▸ Stored items
(* ===== verification/SimMain.v ===== *)
(** * The simulator's goroutines ([cmd/tfd-sim/main.go], [main])

    [Sim] has the turn of the generator, the handler and the deferred calls.
    Here they are threads: the generator's goroutine with its ticker and its
    [stop] channel, the handlers and the service's loop, and [main], which waits for a
    signal or the timer, closes [stop], sleeps and runs its deferred calls.  Nothing
    makes [main] wait for the generator or the handlers.  A turn of the generator and
    a handler are one step each: what they could do to each other in the router, which
    has no lock, is in [ProxyConc].  When they are done in time, the cells fit the
    tables and the writes succeed, the logs hold what the counters counted ([quiet_exit_keeps_everything]);
    when they are not, what they count after the deferred calls is in no log
    ([late_turns_are_lost]). *)
From Stdlib Require Import Ascii QArith.
From S2P Require Import Prelude Effects OpenAddr TfdTypes TfdShard TfdShardSpec TfdState TfdStateSpec TfdPipeline TfdPipelineSpec Json Sinks SinksRead SinksSpec TfdRanges Proxy ProxySpec Sim SimSpec.

(** ** The threads *)
Inductive Generator :=
| Beginning                   (* before [time.NewTicker] *)
| AtSelect (burstLeft : Z)
| InBurst (burstLeft : Z)     (* in the inner loop, more to do *)
| GenBlocked                  (* in an [Ingest] no one will receive *)
| GenEnded.

Inductive MainAt :=
| Watching         (* at the last [select] *)
| Pausing          (* [stop] closed, in the sleep *)
| VSinkClosed      (* of the deferred calls, [vSink.Close] is done *)
| ServiceStopped   (* and [svc.Stop] *)
| Exited.          (* and [fileSink.Close]: the process is gone *)
#[export] Instance MainAt_eq_dec : EqDecision MainAt.
Proof. solve_decision. Defined.
(* ===== verification/Loadgen.v ===== *)
(** * The HTTP load generator ([tools/http-loadgen/main.go])

    Its flags, the split of the requests over the workers, the key of each
    request and its URL.  A worker is a function of when the run's context ends;
    the responses change what it waits, not what it sends ([worker_actions_requests]).  What is proved: without a timeout
    exactly [-n] requests are sent; the skew; which cold keys are ever used; and
    that the reported throughput is not that of the requests sent. *)
From Stdlib Require Import Ascii QArith.
From S2P Require Import Prelude Json.

Inductive modeType := modeSingle | modeZipf | modeRelease.
#[export] Instance modeType_eq_dec : EqDecision modeType.
Proof. solve_decision. Defined.

Record LoadFlags := mkLoadFlags {
  base : text; path : text; param : text; modeS : text; key : text; hotKey : text;
  coldN : Z; N : Z; conc : Z; hotEvery : Z; timeout : Z
}.
Definition default_load : LoadFlags :=
  mkLoadFlags (txt "http://127.0.0.1:8080") (txt "/check") (txt "api_key") (txt "single") (txt "alice-key") (txt "hot-1")
    50 5000 8 5 20000000000.

(** [strings.ToLower] on ASCII; the conversion [modeType(...)] accepts any string. *)
Definition lower (a : ascii) : ascii :=
  let n := N_of_ascii a in if ((65 <=? n) && (n <=? 90))%N then ascii_of_N (n + 32) else a.
Definition mode_of (s : text) : option modeType :=
  let l := map lower s in
  if bool_decide (l = txt "single") then Some modeSingle
  else if bool_decide (l = txt "zipf") then Some modeZipf
  else if bool_decide (l = txt "release") then Some modeRelease
  else None.

Definition set_hotEvery (h : Z) (f : LoadFlags) : LoadFlags :=
  mkLoadFlags (base f) (path f) (param f) (modeS f) (key f) (hotKey f) (coldN f) (N f) (conc f) h (timeout f).

(** The checks of [main]; the error is the exit status. *)
Definition validate (f : LoadFlags) : (modeType * LoadFlags) + Z :=
  match mode_of (modeS f) with
  | Some modeSingle => if (N f <=? 0) || (conc f <=? 0) then inr 2 else inl (modeSingle, f)
  | Some modeZipf =>
      if (N f <=? 0) || (conc f <=? 0) then inr 2
      else if coldN f <=? 0 then inr 2
      else inl (modeZipf, if hotEvery f <? 2 then set_hotEvery 2 f else f)
  | _ => inr 2
  end.

(** [strings.TrimRight(s, "/")] *)
Fixpoint trim_slashes (s : text) : text :=
  match s with
  | [] => []
  | a :: s => match trim_slashes s with [] => if bool_decide (a = "/"%char) then [] else [a] | t => a :: t end
  end.
Definition full_path (f : LoadFlags) : text :=
  trim_slashes (base f) ++ match path f with "/"%char :: _ => path f | p => "/"%char :: p end.

(** [url.QueryEscape] *)
Definition hex_digit (n : BinNums.N) : ascii := ascii_of_N (if (n <? 10)%N then 48 + n else 55 + n).
Definition unreserved (a : ascii) : bool :=
  let n := N_of_ascii a in
  ((48 <=? n) && (n <=? 57) || (65 <=? n) && (n <=? 90) || (97 <=? n) && (n <=? 122) ||
   (n =? 45) || (n =? 46) || (n =? 95) || (n =? 126))%N.
Definition escape_char (a : ascii) : text :=
  if unreserved a then [a]
  else if bool_decide (a = " "%char) then ["+"%char]
  else let n := N_of_ascii a in ["%"%char; hex_digit (n / 16); hex_digit (n mod 16)].
Definition query_escape (s : text) : text := s ≫= escape_char.

(** The key of request [i] of worker [id]. *)
Definition request_key (m : modeType) (f : LoadFlags) (id i : Z) : text :=
  match m with
  | modeSingle | modeRelease => key f
  | modeZipf =>
      if negb (Z.rem (i + id) (hotEvery f) =? 0) then hotKey f
      else txt "cold-" ++ num_text (Z.rem (i + id) (coldN f) + 1)
  end.

Inductive method := GET | POST.
Definition request_method (m : modeType) : method := match m with modeRelease => POST | _ => GET end.
Definition request_url (f : LoadFlags) (k : text) : text :=
  full_path f ++ "?"%char :: query_escape (param f) ++ "="%char :: query_escape k.

(** [worker(id, count)]: [ended i] says whether the context has ended before
    request [i].  The requests it sends. *)
Fixpoint worker_from (m : modeType) (f : LoadFlags) (ended : Z -> bool) (id i : Z) (count : nat) : list (method * text) :=
  match count with
  | O => []
  | S n =>
      if ended i then []
      else (request_method m, request_url f (request_key m f id i)) :: worker_from m f ended id (i + 1) n
  end.
Definition worker (m : modeType) (f : LoadFlags) (ended : Z -> bool) (id count : Z) : list (method * text) :=
  worker_from m f ended id 0 (Z.to_nat count).

(** What a worker does with the answers: [failed i] says whether request [i] got
    none.  A failure makes it wait, in nanoseconds. *)
Inductive WorkerAction := Do (r : method * text) | DrainAndClose | Sleep (d : Z).
Fixpoint worker_actions (m : modeType) (f : LoadFlags) (ended failed : Z -> bool) (id i : Z) (count : nat) : list WorkerAction :=
  match count with
  | O => []
  | S n =>
      if ended i then []
      else Do (request_method m, request_url f (request_key m f id i)) ::
        (if failed i then Sleep 200000 else DrainAndClose) :: worker_actions m f ended failed id (i + 1) n
  end.
(** [defer atomic.AddInt64(&done, int64(count))]: the whole share, sent or not. *)
Definition worker_done (count done : Z) : Z := done + count.

Lemma worker_actions_requests m f ended failed id i n :
  omap (fun a => match a with Do r => Some r | _ => None end) (worker_actions m f ended failed id i n) =
    worker_from m f ended id i n.
Proof.
  revert i. induction n as [|n IH]; intros i; [done|]. cbn [worker_actions worker_from].
  destruct (ended i); [done|]. cbn. by destruct (failed i); cbn; rewrite IH.
Qed.

(** [Split N across conc workers] *)
Definition worker_count (f : LoadFlags) (w : Z) : Z :=
  let per := Z.quot (N f) (conc f) in
  let rem := N f - per * conc f in
  if w =? conc f - 1 then per + rem else per.
Definition workers (f : LoadFlags) : list Z := map Z.of_nat (seq 0 (Z.to_nat (conc f))).

(** All the requests of a run, worker by worker; the exit status on bad flags. *)
Definition load_run (f : LoadFlags) (ended : Z -> Z -> bool) : list (method * text) + Z :=
  match validate f with
  | inr e => inr e
  | inl (m, f) => inl (workers f ≫= fun w => worker m f (ended w) w (worker_count f w))
  end.

(** The throughput printed, per second, for an elapsed time in nanoseconds. *)
Definition reported_ops (f : LoadFlags) (elapsed : Z) : Q :=
  let elapsed := if elapsed <=? 0 then 1000000 else elapsed in
  inject_Z (N f) / (inject_Z elapsed / inject_Z 1000000000).

(** ** The split *)
Lemma counts_sum f : 0 < N f -> 0 < conc f ->
  Zsum (map (worker_count f) (workers f)) = N f /\ Forall (fun w => 0 <= worker_count f w) (workers f).
Proof.
  intros HN Hc. set (per := Z.quot (N f) (conc f)).
  assert (Hq : 0 <= per /\ 0 <= N f - per * conc f).
  { unfold per. rewrite Z.quot_div_nonneg by lia. pose proof (Z.mul_div_le (N f) (conc f) Hc).
    pose proof (Z.div_pos (N f) (conc f)). lia. }
  assert (Hpart : forall n, (n < Z.to_nat (conc f))%nat ->
    Zsum (map (worker_count f) (map Z.of_nat (seq 0 n))) = Z.of_nat n * per).
  { induction n as [|n IH]; intros Hn; [done|].
    rewrite seq_S, !map_app, Zsum_app, IH by lia. cbn. rewrite Zsum_cons, Zsum_nil. unfold worker_count. fold per.
    destruct (Z.eqb_spec (Z.of_nat n) (conc f - 1)); lia. }
  split.
  - unfold workers. destruct (Z.to_nat (conc f)) as [|n] eqn:Hn; [lia|].
    rewrite seq_S, !map_app, Zsum_app, Hpart by lia. cbn. rewrite Zsum_cons, Zsum_nil. unfold worker_count. fold per.
    rewrite (proj2 (Z.eqb_eq (Z.of_nat n) (conc f - 1))) by lia. lia.
  - apply list.Forall_forall. intros w _. unfold worker_count. fold per. destruct (w =? conc f - 1); lia.
Qed.

Lemma worker_length m f id i n : length (worker_from m f (fun _ => false) id i n) = n.
Proof. revert i. induction n as [|n IH]; intros i; [done|]. cbn. by rewrite IH. Qed.

Lemma bind_length {A} (g : Z -> list A) (h : Z -> Z) l : Forall (fun w => Z.of_nat (length (g w)) = h w) l ->
  Z.of_nat (length (l ≫= g)) = Zsum (map h l).
Proof.
  induction 1 as [|w l Hw Hl IH]; [done|]. cbn [mbind list_bind map]. rewrite length_app, Zsum_cons. lia.
Qed.

Lemma bind_length_le {A} (g : Z -> list A) (h : Z -> Z) l : Forall (fun w => Z.of_nat (length (g w)) <= h w) l ->
  Z.of_nat (length (l ≫= g)) <= Zsum (map h l).
Proof.
  induction 1 as [|w l Hw Hl IH]; [done|]. cbn [mbind list_bind map]. rewrite length_app, Zsum_cons. lia.
Qed.

Lemma worker_length_le m f ended id i n : (length (worker_from m f ended id i n) <= n)%nat.
Proof.
  revert i. induction n as [|n IH]; intros i; cbn; [done|]. destruct (ended i); cbn; [lia|]. specialize (IH (i + 1)). lia.
Qed.

Lemma validate_ok f m g : validate f = inl (m, g) -> 0 < N g /\ 0 < conc g /\ N g = N f /\ conc g = conc f /\
  m <> modeRelease /\ (m = modeZipf -> 0 < coldN g /\ 2 <= hotEvery g).
Proof.
  unfold validate. destruct (mode_of (modeS f)) as [[]|]; try done.
  - destruct (Z.leb_spec (N f) 0), (Z.leb_spec (conc f) 0); try done. intros [= <- <-]. by split_and!.
  - destruct (Z.leb_spec (N f) 0), (Z.leb_spec (conc f) 0); try done. cbn [orb].
    destruct (Z.leb_spec (coldN f) 0); [done|]. intros [= <- <-]. destruct (Z.ltb_spec (hotEvery f) 2); cbn; by split_and!.
Qed.

Lemma worker_methods m f ended id i n : m <> modeRelease -> Forall (fun r => r.1 = GET) (worker_from m f ended id i n).
Proof.
  intros Hm. revert i. induction n as [|n IH]; intros i; cbn; [constructor|]. destruct (ended i); [constructor|].
  constructor; [by destruct m|apply IH].
Qed.

(** With flags that pass the checks and no timeout, the workers' shares are not negative and add up to [-n]: exactly [-n] requests are sent; with a timeout no more than that; and every one is a GET, the release mode being refused by the checks. *)
Theorem loadgen_sends_n f m g ended :
  validate f = inl (m, g) ->
  (exists reqs, load_run f (fun _ _ => false) = inl reqs /\ Z.of_nat (length reqs) = N f) /\
  (exists reqs, load_run f ended = inl reqs /\ Z.of_nat (length reqs) <= N f /\ Forall (fun r => r.1 = GET) reqs).
Proof.
  intros Hv. unfold load_run. rewrite Hv. destruct (validate_ok f m g Hv) as (HN & Hc & HNf & _ & Hm & _).
  destruct (counts_sum g HN Hc) as [Hsum Hpos]. rewrite HNf in Hsum. split; (eexists; split; [done|]).
  - rewrite <- Hsum. apply bind_length. eapply list.Forall_impl; [exact Hpos|]. intros w Hw. cbn. unfold worker.
    by rewrite worker_length, Z2Nat.id.
  - split.
    + rewrite <- Hsum. apply bind_length_le. eapply list.Forall_impl; [exact Hpos|]. intros w Hw. cbn in Hw.
      pose proof (worker_length_le m g (ended w) w 0 (Z.to_nat (worker_count g w))). unfold worker. lia.
    + clear Hsum Hpos. induction (workers g) as [|w l IH]; [constructor|]. cbn. apply list.Forall_app. split; [|done].
      by apply worker_methods.
Qed.

(** In zipf mode not every cold key is used: the number of a cold key is 1 modulo the greatest common divisor of [-cold_keys] and [-hot_every], so at most [cold_keys / gcd] of them ever get a request (10 of 50 with the defaults). *)
Theorem cold_keys_used f m g id i :
  validate f = inl (m, g) -> m = modeZipf -> 0 <= id -> 0 <= i ->
  request_key m g id i = hotKey g \/
  exists j, 0 <= j < coldN g / Z.gcd (coldN g) (hotEvery g) /\
    request_key m g id i = txt "cold-" ++ num_text (j * Z.gcd (coldN g) (hotEvery g) + 1).
Proof.
  intros Hv -> Hid Hi. destruct (validate_ok f modeZipf g Hv) as (_ & _ & _ & _ & _ & Hz). destruct (Hz eq_refl) as [Hcold Hhot].
  unfold request_key. destruct (Z.eqb_spec (Z.rem (i + id) (hotEvery g)) 0) as [E|E]; cbn [negb]; [right|by left].
  rewrite Z.rem_mod_nonneg in * by lia. set (d := Z.gcd (coldN g) (hotEvery g)).
  assert (Hd : 0 < d) by (pose proof (Z.gcd_nonneg (coldN g) (hotEvery g)); assert (d <> 0) by (unfold d; rewrite Z.gcd_eq_0; lia); unfold d in *; lia).
  assert (Hdc : (d | coldN g)) by apply Z.gcd_divide_l. assert (Hdh : (d | hotEvery g)) by apply Z.gcd_divide_r.
  assert (Hs : (d | i + id)) by (eapply Z.divide_trans; [exact Hdh|]; apply Z.mod_divide; [lia|done]).
  assert (Hm : (d | (i + id) mod coldN g)).
  { rewrite Z.mod_eq by lia. apply Z.divide_sub_r; [done|]. by apply Z.divide_mul_l. }
  destruct Hm as [j Hj]. exists j. pose proof (Z.mod_pos_bound (i + id) (coldN g) Hcold) as Hb. split; [|by rewrite Hj].
  destruct Hdc as [c Hc]. rewrite Hc, Z.div_mul by lia. rewrite Hj in Hb. rewrite Hc in Hb. nia.
Qed.

Definition demo_load : LoadFlags := set_hotEvery 1
  (mkLoadFlags (txt "http://h//") (txt "check") (txt "api key") (txt "ZIPF") (txt "k") (txt "hot") 6 7 3 5 1).

Lemma loadgen_sends_n_witness :
  (exists reqs, load_run demo_load (fun _ _ => false) = inl reqs /\ Z.of_nat (length reqs) = 7) /\
  (exists reqs, load_run demo_load (fun w i => i =? w) = inl reqs /\ Z.of_nat (length reqs) <= 7 /\
    Forall (fun r => r.1 = GET) reqs).
Proof. exact (loadgen_sends_n demo_load modeZipf (set_hotEvery 2 demo_load) (fun w i => i =? w) eq_refl). Defined.

Lemma cold_keys_used_witness :
  request_key modeZipf (set_hotEvery 2 demo_load) 1 3 = hotKey (set_hotEvery 2 demo_load) \/
  exists j, 0 <= j < 3 /\ request_key modeZipf (set_hotEvery 2 demo_load) 1 3 = txt "cold-" ++ num_text (j * 2 + 1).
Proof. refine (cold_keys_used demo_load modeZipf (set_hotEvery 2 demo_load) 1 3 eq_refl eq_refl _ _); discriminate. Defined.

Example demo_urls : load_run demo_load (fun w i => i =? 1) = inl
  (map (fun k => (GET, txt ("http://h/check?api+key=" ++ k)%string)) ["cold-1"; "hot"; "cold-3"]%string).
Proof. vm_compute. reflexivity. Qed.

(** A run whose context has ended sends nothing, and reports [-n] requests. *)
Example timed_out_run_reports_n :
  load_run default_load (fun _ _ => true) = inl [] /\ (reported_ops default_load 20000000000 == 250)%Q.
Proof. split; [vm_compute; reflexivity|]. vm_compute. reflexivity. Qed.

▸ WHAT YOU HAVE TO DO
Where the word "base" appears in a line of the entries, copy that line.

▸ PROBLEM SOLUTION
  base : text; path : text; param : text; modeS : text; key : text; hotKey : text;
  mkLoadFlags (base f) (path f) (param f) (modeS f) (key f) (hotKey f) (coldN f) (N f) (conc f) h (timeout f).
  trim_slashes (base f) ++ match path f with "/"%char :: _ => path f | p => "/"%char :: p end.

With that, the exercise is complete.